Lemma rewrite_cases (fb : str) (ss : Session) (w : World) :
  (agent_state ss = None /\ rewrite fb (ss, w) = (Raised TypeError, (ss, w)))
  \/ (exists st,
        agent_state ss = Some st
        /\ ((exists e w',
               rewrite fb (ss, w) =
               (Raised e, ({| agent_state := Some (with_feedback st fb);
                              ui_step := ui_step ss |}, w')))
            \/ (exists raw w1 rv w2,
                  writer_tool (topic st) (content_type st) (notes st) (tone st)
                    fb w = (Returned raw, w1)
                  /\ reviewer_tool (cleaner_tool raw) w1 = (Returned rv, w2)
                  /\ rewrite fb (ss, w) =
                     (Returned tt,
                      ({| agent_state :=
                            Some {| topic := topic st;
                                    content_type := content_type st;
                                    tone := tone st; notes := notes st;
                                    urls := urls st;
                                    draft := cleaner_tool raw; review := rv;
                                    feedback := fb |};
                          ui_step := ui_step ss |}, w2))))).
Proof.
  rewrite rewrite_eq. destruct (agent_state ss) as [st|] eqn:Est.
  2:{ left. split; reflexivity. }
  right. exists st. split; [reflexivity|].
  destruct (rerun_cases {| agent_state := Some (with_feedback st fb);
                           ui_step := ui_step ss |} w)
    as [[e [w' H]]|[st' [raw [w1 [rv [w2 [Hst [Hw [Hr H]]]]]]]]]; rewrite H.
  - left. exists e, w'. reflexivity.
  - right. simpl in Hst. injection Hst as <-. simpl in *.
    exists raw, w1, rv, w2.
    conj_close.
Qed.

(** What one event can do to the stored agent state: nothing, set the
    feedback, or store a freshly sanitized draft with its review. *)
Lemma handle_cases (ev : Event) (ss : Session) (w : World) :
  let ss' := fst (snd (handle ev (ss, w))) in
  agent_state ss' = agent_state ss
  \/ (exists st fb,
        agent_state ss = Some st /\ agent_state ss' = Some (with_feedback st fb))
  \/ (exists st' raw w1 w2,
        agent_state ss' = Some st'
        /\ draft st' = cleaner_tool raw
        /\ reviewer_tool (cleaner_tool raw) w1 = (Returned (review st'), w2)).
Proof.
  destruct ev as [t c n|fb| |]; unfold handle; simpl.
  - destruct (begin_cases t c n ss w)
      as [[e [w' H]]|[results [w0 [raw [w1 [rv [w2 [_ [_ [Hr H]]]]]]]]]]; rewrite H; simpl.
    + left; reflexivity.
    + right; right. eexists _, raw, w1, w2. simpl. conj_close.
  - destruct (ui_step ss); simpl; try (left; reflexivity).
    destruct (rewrite_cases fb ss w)
      as [[_ H]|[st [Hst [[e [w' H]]|[raw [w1 [rv [w2 [_ [Hr H]]]]]]]]]]; rewrite H; simpl.
    + left; reflexivity.
    + right; left. exists st, fb. split; [exact Hst | reflexivity].
    + right; right. eexists _, raw, w1, w2. simpl. conj_close.
  - destruct (ui_step ss); simpl; left; reflexivity.
  - destruct (ui_step ss); simpl; left; reflexivity.
Qed.

Lemma review_describes_draft (ss : Session) (st : AgentState) :
  reachable ss -> agent_state ss = Some st -> describes st.
Proof.
  intros R. revert st. induction R as [|ev ss w R IH]; intros st Hst.
  - discriminate.
  - destruct (handle_cases ev ss w)
      as [H|[[st0 [fb [H0 H]]]|[st' [raw [w1 [w2 [H [Hd Hr]]]]]]]];
      rewrite H in Hst.
    + apply IH, Hst.
    + injection Hst as <-. destruct (IH st0 H0) as [u [u' Hu]].
      exists u, u'. exact Hu.
    + injection Hst as <-. exists w1, w2. rewrite Hd. exact Hr.
Qed.

Lemma rewrite_keeps_notes_urls (fb : str) (ss : Session) (w : World) :
  notes_urls (fst (snd (rewrite fb (ss, w)))) = notes_urls ss.
Proof.
  unfold notes_urls.
  destruct (rewrite_cases fb ss w)
    as [[_ H]|[st [Hst [[e [w' H]]|[raw [w1 [rv [w2 [_ [_ H]]]]]]]]]];
    rewrite H; simpl; try rewrite Hst; reflexivity.
Qed.

(** C7: for a search response with N results, the research step produces
    [notes], the results' [content] fields joined by one newline in the
    order given, and [urls], the results' [url] fields in the same order;
    with two results the notes are the first content, a newline and the
    second content, and the urls are the two urls. *)
Theorem research_step_output (state : AgentState) (w : World)
    (results : list SearchResult) (w' : World) :
  tavily_search (topic state) w = (Returned results, w') ->
  exists upd,
    research_node state w = (Returned upd, w')
    /\ upd_notes upd = Some (join [LF] (map content results))
    /\ upd_urls upd = Some (map url results)
    /\ notes (merge state upd) = join [LF] (map content results)
    /\ urls (merge state upd) = map url results
    /\ length (urls (merge state upd)) = length results
    /\ (forall r1 r2, results = [r1; r2] ->
          notes (merge state upd) = content r1 ++ [LF] ++ content r2
          /\ urls (merge state upd) = [url r1; url r2]).
Proof.
  intros H. unfold research_node, research_tool, bind, ret. rewrite H.
  eexists. split; [reflexivity|]. simpl.
  repeat (split; [reflexivity|]). split; [apply length_map|].
  intros r1 r2 ->. split; reflexivity.
Qed.

(** C2: a rewrite leaves [notes] and [urls] as they were, and so does any
    number of rewrites, failed or not; after a run of [begin] they are what
    the research step made of the search results, and stay so. *)
Theorem notes_urls_written_once (ss ss' : Session) :
  rewrite_cycles ss ss' ->
  notes_urls ss' = notes_urls ss
  /\ (forall fb w, notes_urls (fst (snd (rewrite fb (ss', w)))) = notes_urls ss)
  /\ (forall t c n ss0 w w1,
        begin t c n (ss0, w) = (Returned tt, (ss, w1)) ->
        exists results w0,
          tavily_search t w = (Returned results, w0)
          /\ notes_urls ss' =
             Some (join [LF] (map content results), map url results)).
Proof.
  intros R.
  assert (notes_urls ss' = notes_urls ss) as Hsame.
  { induction R as [|fb w ss' R IH]; [reflexivity|].
    rewrite rewrite_keeps_notes_urls. exact IH. }
  split; [exact Hsame|]. split.
  - intros fb w. rewrite rewrite_keeps_notes_urls. exact Hsame.
  - intros t c n ss0 w w1 Hb.
    destruct (begin_cases t c n ss0 w)
      as [[e [w' H]]|[results [w0 [raw [u1 [rv [u2 [Hs [_ [_ H]]]]]]]]]];
      rewrite H in Hb; [discriminate|].
    exists results, w0. split; [exact Hs|].
    rewrite Hsame. injection Hb as <- _. reflexivity.
Qed.

(** C6: on a session holding a draft and a review, a rewrite with feedback
    [f] whose two calls succeed stores [f] as feedback, the sanitized answer
    of a new writer call on the stored topic, content type, tone and notes
    with [f] as draft, and the reviewer's answer on that draft as review;
    and in every reachable session the stored review is a reviewer answer
    on the stored draft. *)
Theorem rewrite_result (st : AgentState) (ui : UiStep) (f : str) (w : World)
    (raw : str) (w1 : World) (rv : str) (w2 : World) :
  writer_tool (topic st) (content_type st) (notes st) (tone st) f w
    = (Returned raw, w1) ->
  reviewer_tool (cleaner_tool raw) w1 = (Returned rv, w2) ->
  (exists st',
     rewrite f ({| agent_state := Some st; ui_step := ui |}, w)
       = (Returned tt, ({| agent_state := Some st'; ui_step := ui |}, w2))
     /\ feedback st' = f
     /\ draft st' = cleaner_tool raw
     /\ review st' = rv
     /\ reviewer_tool (draft st') w1 = (Returned (review st'), w2)
     /\ topic st' = topic st /\ content_type st' = content_type st
     /\ tone st' = tone st /\ notes st' = notes st /\ urls st' = urls st)
  /\ (forall ss st0, reachable ss -> agent_state ss = Some st0 -> describes st0).
Proof.
  intros Hw Hr. split; [|exact review_describes_draft].
  destruct (rewrite_cases f {| agent_state := Some st; ui_step := ui |} w)
    as [[H _]|[st0 [Hst [[e [w' H]]|[raw' [u1 [rv' [u2 [Hw' [Hr' H]]]]]]]]]];
    simpl in *; [discriminate| |]; injection Hst as <-.
  - exfalso. revert H. rewrite rewrite_eq. simpl.
    unfold rerun_write_review, bind, call, get_agent_state, writer_node,
      reviewer_node, ret, put_agent_state, bind. simpl.
    rewrite Hw. simpl. rewrite Hr. simpl. discriminate.
  - rewrite Hw in Hw'. injection Hw' as <- <-.
    rewrite Hr in Hr'. injection Hr' as <- <-.
    eexists. split; [exact H|]. simpl. conj_close.
Qed.

(** C8: when a collaborator call fails, the step it belongs to leaves the
    session as it was when the step began.  A failed run of [begin] leaves
    the whole session untouched, whichever of its three steps failed; the
    write and review steps that a rewrite runs again leave the session
    untouched when either fails, so after a failed rewrite the session is
    what the feedback assignment before the write step made it, every
    other field being as before the rewrite. *)
Theorem failed_step_leaves_state (ss : Session) (w : World) (e : exn)
    (ss' : Session) (w' : World) :
  (forall t c n, begin t c n (ss, w) = (Raised e, (ss', w')) -> ss' = ss)
  /\ (rerun_write_review (ss, w) = (Raised e, (ss', w')) -> ss' = ss)
  /\ (forall fb, rewrite fb (ss, w) = (Raised e, (ss', w')) ->
        ss' = fst (snd (set_feedback fb (ss, w)))
        /\ ui_step ss' = ui_step ss
        /\ option_map (fun st => with_feedback st []) (agent_state ss')
           = option_map (fun st => with_feedback st []) (agent_state ss)).
Proof.
  split; [|split].
  - intros t c n H.
    destruct (begin_cases t c n ss w)
      as [[e0 [w0 H0]]|[results [w0 [raw [w1 [rv [w2 [_ [_ [_ H0]]]]]]]]]];
      rewrite H0 in H; [|discriminate].
    injection H as _ <- _. reflexivity.
  - intros H.
    destruct (rerun_cases ss w)
      as [[e0 [w0 H0]]|[st [raw [w1 [rv [w2 [_ [_ [_ H0]]]]]]]]];
      rewrite H0 in H; [|discriminate].
    injection H as _ <- _. reflexivity.
  - intros fb H.
    unfold set_feedback, bind, get_agent_state, put_agent_state. simpl.
    destruct (rewrite_cases fb ss w)
      as [[Hn H0]|[st [Hst [[e0 [w0 H0]]|[raw [w1 [rv [w2 [_ [_ H0]]]]]]]]]];
      rewrite H0 in H; try discriminate.
    + injection H as _ <- _. rewrite ?Hn. simpl. rewrite ?Hn. conj_close.
    + injection H as _ <- _. rewrite ?Hst. simpl. rewrite ?Hst. conj_close.
Qed.
(** * Reach: the fixed-timestep simulation core

    A shallow embedding of [src/presence.js] (class [Presence]) and
    [src/game.js] (class [Game]) and the properties of the simulation
    state machine.

    JavaScript numbers are read as real numbers: [Math.max], [Math.min]
    and [Math.exp] are [Rmax], [Rmin] and [exp], and the comparisons of
    the source are the decidable comparisons of [R].  Rounding, NaN and
    the infinities of IEEE doubles are outside this model. *)

From Stdlib Require Import ZArith Reals Lra List Lia.
Import ListNotations.

Local Open Scope R_scope.

(* ================================================================= *)
(** ** presence.js *)

Module Presence.

(** The fields assigned by the constructor, in the order of the source. *)
Record t : Type := mk {
  x : R;
  y : R;
  radius : R;
  expandRate : R;
  retractRate : R;
  minRadius : R;
  maxRadius : R;
  expandDirection : R;
  targetRadius : R;
  radiusSmoothness : R
}.

(** [new Presence(x, y)] *)
Definition new (x0 y0 : R) : t :=
  let radius0 := 0.15 in
  {| x := x0; y := y0;
     radius := radius0;
     expandRate := 0.12;
     retractRate := 0.18;
     minRadius := 0.05;
     maxRadius := 0.6;
     expandDirection := 0;
     targetRadius := radius0;
     radiusSmoothness := 8 |}.

Definition set_expandDirection (p : t) (v : R) : t :=
  {| x := x p; y := y p; radius := radius p;
     expandRate := expandRate p; retractRate := retractRate p;
     minRadius := minRadius p; maxRadius := maxRadius p;
     expandDirection := v;
     targetRadius := targetRadius p;
     radiusSmoothness := radiusSmoothness p |}.

Definition set_targetRadius (p : t) (v : R) : t :=
  {| x := x p; y := y p; radius := radius p;
     expandRate := expandRate p; retractRate := retractRate p;
     minRadius := minRadius p; maxRadius := maxRadius p;
     expandDirection := expandDirection p;
     targetRadius := v;
     radiusSmoothness := radiusSmoothness p |}.

Definition set_radius (p : t) (v : R) : t :=
  {| x := x p; y := y p; radius := v;
     expandRate := expandRate p; retractRate := retractRate p;
     minRadius := minRadius p; maxRadius := maxRadius p;
     expandDirection := expandDirection p;
     targetRadius := targetRadius p;
     radiusSmoothness := radiusSmoothness p |}.
(** * Taste Engine: a shallow embedding of the configuration core

    The development follows the TypeScript sources of the repository:

    - [core/engine.ts]: the default recipe tables, [normalizeThemePack],
      and the [ThemeEngine] methods [getRecipesForContext] and [applyTheme];
    - the React bindings: [useTuners], with [setTuner] and [syncToURL];
    - the MCP server: [KNOWN_REFERENCES] and [deriveTasteFromInspirations],
      in exact arithmetic ([Taste]) and in binary64 ([Binary64]);
    - further methods of [ThemeEngine]: [getCurrentTheme],
      [getCurrentContext] and [initThemeFromUrl];
    - further tools of the MCP server: [PAGE_ARCHETYPES],
      [proposePagePlan], [generatePatch] with its two templates, and
      [verifyUI];
    - the inspiration scanner: [extractFromDescription], and the tuners
      that [PatternLearner.learn] derives with [averageEnum].

    Modelling conventions.

    - A JavaScript number is an exact rational ([Q]), except in
      [Binary64].  Rounding of binary64 arithmetic, overflow and underflow
      are outside the exact model: what is proved in it about sums,
      products and quotients of weights is stated for comparisons, for
      bounds that rounding cannot reach, and for weights in the
      documented range from 0 to 1.  Where the code can divide by zero,
      the result type is [option Q]: [None] stands for a number that is
      not finite (NaN or an infinity).
    - In [Binary64] a JavaScript number is an IEEE 754 binary64 value
      ([float]), and [+], [*] and [/] round to the nearest double as
      JavaScript's do.  What the blend computes to the last digit is
      stated there.
    - A JavaScript string is a [string] of 8-bit characters; case mapping
      and the whitespace class are the ASCII ones.
    - A plain object is the list of its own enumerable properties in
      enumeration order; the keys the code uses are never integer-like.
    - Code that can throw returns a [result]. *)

From Stdlib Require Import String Ascii List Bool Arith ZArith QArith Qround
  Qminmax Lia Lqa DecimalString Permutation Floats.
Import ListNotations.

Set Warnings "-register-all".
Set Warnings "-inexact-float".

(* ===================================================================== *)
(** * JavaScript values *)
(* ===================================================================== *)

Module Js.

(** The errors the modelled code can raise. *)
Inductive ErrorCode := InvalidRequest | MethodNotFound | InternalError.

Inductive error :=
| TypeError
| McpError (code : ErrorCode) (message : string).

Inductive result (A : Type) :=
| Ok (a : A)
| Throw (e : error).

Arguments Ok {A} a.
Arguments Throw {A} e.

Definition bind {A B} (m : result A) (k : A -> result B) : result B :=
  match m with
  | Ok a => k a
  | Throw e => Throw e
  end.

(** Dynamically typed data: what a theme's [recipes] field can hold. *)
Inductive value :=
| VUndefined
| VNull
| VBool (b : bool)
| VNum (q : Q)
| VStr (s : string)
| VArr (items : list value)
| VObj (props : list (string * value)).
+++
WORK REQUEST -
Above are records; count the lines among them that include the word "Math", and give only the number.

TASK RESPONSE -
2